Track down every line below that holds "ttisnil" and copy it.

***** Exercise materials

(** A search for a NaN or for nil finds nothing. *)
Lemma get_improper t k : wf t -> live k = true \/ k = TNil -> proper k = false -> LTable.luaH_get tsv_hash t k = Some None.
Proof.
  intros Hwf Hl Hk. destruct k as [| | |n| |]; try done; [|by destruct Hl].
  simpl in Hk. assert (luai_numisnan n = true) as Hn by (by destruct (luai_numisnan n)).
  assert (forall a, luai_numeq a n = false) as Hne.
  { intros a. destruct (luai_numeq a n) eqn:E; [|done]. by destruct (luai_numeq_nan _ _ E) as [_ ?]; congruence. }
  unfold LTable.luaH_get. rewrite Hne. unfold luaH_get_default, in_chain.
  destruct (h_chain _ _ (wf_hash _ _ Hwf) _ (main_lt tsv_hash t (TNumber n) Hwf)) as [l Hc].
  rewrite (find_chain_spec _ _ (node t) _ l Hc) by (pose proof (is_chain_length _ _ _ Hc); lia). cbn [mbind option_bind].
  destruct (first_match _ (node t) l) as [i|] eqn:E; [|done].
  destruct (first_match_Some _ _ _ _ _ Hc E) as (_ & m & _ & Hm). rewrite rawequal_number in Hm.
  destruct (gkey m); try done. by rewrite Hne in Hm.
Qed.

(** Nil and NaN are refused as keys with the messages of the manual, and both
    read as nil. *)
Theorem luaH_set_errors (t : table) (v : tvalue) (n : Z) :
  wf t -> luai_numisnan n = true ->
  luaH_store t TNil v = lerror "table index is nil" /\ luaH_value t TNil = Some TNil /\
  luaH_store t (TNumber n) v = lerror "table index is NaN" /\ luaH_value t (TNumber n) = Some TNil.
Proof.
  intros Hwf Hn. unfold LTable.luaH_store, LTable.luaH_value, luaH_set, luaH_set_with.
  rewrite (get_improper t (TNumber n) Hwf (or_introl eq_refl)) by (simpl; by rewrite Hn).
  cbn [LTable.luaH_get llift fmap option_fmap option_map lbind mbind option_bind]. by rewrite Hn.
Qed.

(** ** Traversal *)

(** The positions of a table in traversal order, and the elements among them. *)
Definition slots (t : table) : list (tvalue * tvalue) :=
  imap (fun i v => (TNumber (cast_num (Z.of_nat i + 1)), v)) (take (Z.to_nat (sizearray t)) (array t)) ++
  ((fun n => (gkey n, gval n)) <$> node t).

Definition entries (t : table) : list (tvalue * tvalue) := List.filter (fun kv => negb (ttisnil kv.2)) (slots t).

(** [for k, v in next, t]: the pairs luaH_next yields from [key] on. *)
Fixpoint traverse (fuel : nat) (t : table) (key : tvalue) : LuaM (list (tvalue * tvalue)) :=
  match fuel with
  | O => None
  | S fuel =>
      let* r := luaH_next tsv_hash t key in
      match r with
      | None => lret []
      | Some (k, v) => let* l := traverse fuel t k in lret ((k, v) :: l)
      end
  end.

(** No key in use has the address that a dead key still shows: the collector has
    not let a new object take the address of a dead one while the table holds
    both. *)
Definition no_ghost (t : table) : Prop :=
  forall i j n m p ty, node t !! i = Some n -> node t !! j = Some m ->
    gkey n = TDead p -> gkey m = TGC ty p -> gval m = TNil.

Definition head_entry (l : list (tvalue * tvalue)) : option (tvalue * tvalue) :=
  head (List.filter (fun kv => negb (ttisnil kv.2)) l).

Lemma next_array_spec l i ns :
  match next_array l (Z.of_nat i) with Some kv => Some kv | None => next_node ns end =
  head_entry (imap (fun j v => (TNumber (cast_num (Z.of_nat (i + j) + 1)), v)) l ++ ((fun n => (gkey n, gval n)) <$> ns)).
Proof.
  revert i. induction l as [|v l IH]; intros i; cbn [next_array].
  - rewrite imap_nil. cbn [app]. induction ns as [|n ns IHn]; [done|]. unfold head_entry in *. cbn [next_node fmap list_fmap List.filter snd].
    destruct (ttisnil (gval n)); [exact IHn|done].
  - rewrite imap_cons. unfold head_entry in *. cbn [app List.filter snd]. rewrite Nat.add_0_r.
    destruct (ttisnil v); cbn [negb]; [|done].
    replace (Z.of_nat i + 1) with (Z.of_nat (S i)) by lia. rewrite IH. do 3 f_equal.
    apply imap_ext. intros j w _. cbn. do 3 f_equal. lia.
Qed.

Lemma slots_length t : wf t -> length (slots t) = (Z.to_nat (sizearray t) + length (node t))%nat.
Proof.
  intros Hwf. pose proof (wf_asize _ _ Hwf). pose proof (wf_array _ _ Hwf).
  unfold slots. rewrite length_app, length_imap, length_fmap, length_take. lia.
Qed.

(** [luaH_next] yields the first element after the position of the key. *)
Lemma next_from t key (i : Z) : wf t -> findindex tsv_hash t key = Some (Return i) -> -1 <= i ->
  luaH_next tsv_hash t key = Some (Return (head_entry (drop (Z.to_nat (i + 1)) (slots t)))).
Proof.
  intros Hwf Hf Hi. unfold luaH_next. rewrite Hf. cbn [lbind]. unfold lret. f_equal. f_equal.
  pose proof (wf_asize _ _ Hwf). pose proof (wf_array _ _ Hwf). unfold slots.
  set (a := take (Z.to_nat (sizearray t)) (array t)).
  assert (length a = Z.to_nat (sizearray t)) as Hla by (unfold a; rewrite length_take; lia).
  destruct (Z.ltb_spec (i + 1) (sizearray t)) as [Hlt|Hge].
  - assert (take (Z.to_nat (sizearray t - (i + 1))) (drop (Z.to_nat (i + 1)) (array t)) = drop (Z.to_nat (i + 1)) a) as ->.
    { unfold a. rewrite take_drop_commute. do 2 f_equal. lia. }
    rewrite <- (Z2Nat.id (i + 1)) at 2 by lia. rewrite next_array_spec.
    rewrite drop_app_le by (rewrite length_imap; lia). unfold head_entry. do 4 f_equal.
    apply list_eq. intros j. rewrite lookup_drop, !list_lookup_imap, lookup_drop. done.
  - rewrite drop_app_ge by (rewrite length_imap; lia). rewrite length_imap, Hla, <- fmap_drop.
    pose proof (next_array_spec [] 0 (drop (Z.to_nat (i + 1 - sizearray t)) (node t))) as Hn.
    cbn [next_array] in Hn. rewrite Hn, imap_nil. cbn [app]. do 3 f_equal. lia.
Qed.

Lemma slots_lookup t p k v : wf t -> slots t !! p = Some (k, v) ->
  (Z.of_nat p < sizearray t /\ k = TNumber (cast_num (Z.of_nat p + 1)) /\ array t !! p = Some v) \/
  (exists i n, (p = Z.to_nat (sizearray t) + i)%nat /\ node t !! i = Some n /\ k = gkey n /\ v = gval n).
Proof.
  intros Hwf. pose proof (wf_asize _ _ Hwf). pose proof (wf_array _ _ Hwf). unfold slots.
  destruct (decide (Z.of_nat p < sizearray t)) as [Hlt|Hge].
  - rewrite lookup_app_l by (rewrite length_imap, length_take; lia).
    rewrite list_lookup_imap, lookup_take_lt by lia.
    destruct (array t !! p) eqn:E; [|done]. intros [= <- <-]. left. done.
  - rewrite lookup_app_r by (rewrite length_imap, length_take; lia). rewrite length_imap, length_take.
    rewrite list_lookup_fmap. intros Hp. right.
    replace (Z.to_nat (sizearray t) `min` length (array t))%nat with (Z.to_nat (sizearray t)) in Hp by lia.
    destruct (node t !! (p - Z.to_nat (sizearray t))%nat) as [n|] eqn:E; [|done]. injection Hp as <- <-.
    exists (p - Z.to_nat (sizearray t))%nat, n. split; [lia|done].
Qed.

**********

- Answer box:
Definition entries (t : table) : list (tvalue * tvalue) := List.filter (fun kv => negb (ttisnil kv.2)) (slots t).
  head (List.filter (fun kv => negb (ttisnil kv.2)) l).
    destruct (ttisnil (gval n)); [exact IHn|done].
    destruct (ttisnil v); cbn [negb]; [|done].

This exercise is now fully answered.